** Opening Dataset extract block **

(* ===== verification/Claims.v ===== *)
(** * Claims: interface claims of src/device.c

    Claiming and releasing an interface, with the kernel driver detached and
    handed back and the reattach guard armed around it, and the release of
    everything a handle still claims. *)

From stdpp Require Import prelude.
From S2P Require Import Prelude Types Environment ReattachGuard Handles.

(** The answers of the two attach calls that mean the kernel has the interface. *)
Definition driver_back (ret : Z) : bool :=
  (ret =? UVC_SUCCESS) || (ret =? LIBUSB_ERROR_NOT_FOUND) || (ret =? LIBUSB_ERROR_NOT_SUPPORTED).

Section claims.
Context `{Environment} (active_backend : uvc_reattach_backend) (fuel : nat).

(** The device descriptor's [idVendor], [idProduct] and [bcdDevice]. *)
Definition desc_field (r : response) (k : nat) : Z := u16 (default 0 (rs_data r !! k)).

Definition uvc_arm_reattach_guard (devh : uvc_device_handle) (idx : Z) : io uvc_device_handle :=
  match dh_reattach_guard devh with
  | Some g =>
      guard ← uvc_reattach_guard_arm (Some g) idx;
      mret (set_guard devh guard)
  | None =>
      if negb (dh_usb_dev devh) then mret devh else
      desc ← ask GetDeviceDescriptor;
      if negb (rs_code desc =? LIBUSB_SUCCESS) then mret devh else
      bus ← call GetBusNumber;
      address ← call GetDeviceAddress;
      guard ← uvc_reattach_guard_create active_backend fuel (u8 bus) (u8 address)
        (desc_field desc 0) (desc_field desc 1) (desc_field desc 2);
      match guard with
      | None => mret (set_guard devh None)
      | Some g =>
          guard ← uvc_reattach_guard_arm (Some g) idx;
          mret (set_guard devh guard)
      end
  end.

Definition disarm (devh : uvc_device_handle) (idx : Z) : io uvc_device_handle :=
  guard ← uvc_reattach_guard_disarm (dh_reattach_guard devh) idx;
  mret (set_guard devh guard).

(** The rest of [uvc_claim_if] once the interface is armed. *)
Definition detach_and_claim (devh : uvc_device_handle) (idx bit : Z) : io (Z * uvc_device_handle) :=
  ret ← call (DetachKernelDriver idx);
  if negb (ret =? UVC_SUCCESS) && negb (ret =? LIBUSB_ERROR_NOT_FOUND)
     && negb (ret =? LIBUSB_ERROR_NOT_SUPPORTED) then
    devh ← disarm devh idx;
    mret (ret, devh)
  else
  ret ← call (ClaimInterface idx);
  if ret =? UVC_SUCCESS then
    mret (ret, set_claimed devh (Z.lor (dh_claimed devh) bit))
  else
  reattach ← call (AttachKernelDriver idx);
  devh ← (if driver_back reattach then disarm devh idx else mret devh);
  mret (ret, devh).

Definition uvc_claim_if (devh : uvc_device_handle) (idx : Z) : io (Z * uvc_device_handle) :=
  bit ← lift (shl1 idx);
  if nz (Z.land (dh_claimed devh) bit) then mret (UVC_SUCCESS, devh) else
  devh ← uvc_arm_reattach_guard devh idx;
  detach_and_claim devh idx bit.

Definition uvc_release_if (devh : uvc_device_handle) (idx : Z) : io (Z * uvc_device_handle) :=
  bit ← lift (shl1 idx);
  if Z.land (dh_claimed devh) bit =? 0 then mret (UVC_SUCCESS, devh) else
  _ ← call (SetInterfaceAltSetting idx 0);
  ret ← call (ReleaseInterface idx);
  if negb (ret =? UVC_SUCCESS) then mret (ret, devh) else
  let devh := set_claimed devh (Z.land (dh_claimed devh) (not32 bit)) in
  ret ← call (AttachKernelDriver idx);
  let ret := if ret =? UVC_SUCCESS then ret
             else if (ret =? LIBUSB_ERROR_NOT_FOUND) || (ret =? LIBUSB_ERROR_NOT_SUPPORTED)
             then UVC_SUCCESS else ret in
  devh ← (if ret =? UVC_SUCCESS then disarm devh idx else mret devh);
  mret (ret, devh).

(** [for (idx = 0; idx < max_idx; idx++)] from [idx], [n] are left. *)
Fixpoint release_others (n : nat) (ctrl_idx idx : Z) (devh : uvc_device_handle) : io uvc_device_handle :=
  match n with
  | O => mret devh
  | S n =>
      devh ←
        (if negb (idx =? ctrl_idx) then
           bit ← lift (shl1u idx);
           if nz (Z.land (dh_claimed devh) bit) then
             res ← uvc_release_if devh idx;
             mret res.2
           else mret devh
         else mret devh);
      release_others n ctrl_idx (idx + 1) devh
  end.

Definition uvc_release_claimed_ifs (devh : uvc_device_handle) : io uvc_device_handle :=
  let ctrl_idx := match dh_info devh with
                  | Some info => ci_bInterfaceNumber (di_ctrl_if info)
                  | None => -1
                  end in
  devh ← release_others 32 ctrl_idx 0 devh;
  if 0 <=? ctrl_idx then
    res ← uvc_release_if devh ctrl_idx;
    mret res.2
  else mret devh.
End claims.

** Closing Dataset extract block **

Problem requirements:
Give back exactly the lines from the one that contains "let ret := if ret =? UVC_SUCCESS then ret" to the end of the material, both ends kept, and no other line.

Written answer:
  let ret := if ret =? UVC_SUCCESS then ret
             else if (ret =? LIBUSB_ERROR_NOT_FOUND) || (ret =? LIBUSB_ERROR_NOT_SUPPORTED)
             then UVC_SUCCESS else ret in
  devh ← (if ret =? UVC_SUCCESS then disarm devh idx else mret devh);
  mret (ret, devh).

(** [for (idx = 0; idx < max_idx; idx++)] from [idx], [n] are left. *)
Fixpoint release_others (n : nat) (ctrl_idx idx : Z) (devh : uvc_device_handle) : io uvc_device_handle :=
  match n with
  | O => mret devh
  | S n =>
      devh ←
        (if negb (idx =? ctrl_idx) then
           bit ← lift (shl1u idx);
           if nz (Z.land (dh_claimed devh) bit) then
             res ← uvc_release_if devh idx;
             mret res.2
           else mret devh
         else mret devh);
      release_others n ctrl_idx (idx + 1) devh
  end.

Definition uvc_release_claimed_ifs (devh : uvc_device_handle) : io uvc_device_handle :=
  let ctrl_idx := match dh_info devh with
                  | Some info => ci_bInterfaceNumber (di_ctrl_if info)
                  | None => -1
                  end in
  devh ← release_others 32 ctrl_idx 0 devh;
  if 0 <=? ctrl_idx then
    res ← uvc_release_if devh ctrl_idx;
    mret res.2
  else mret devh.
End claims.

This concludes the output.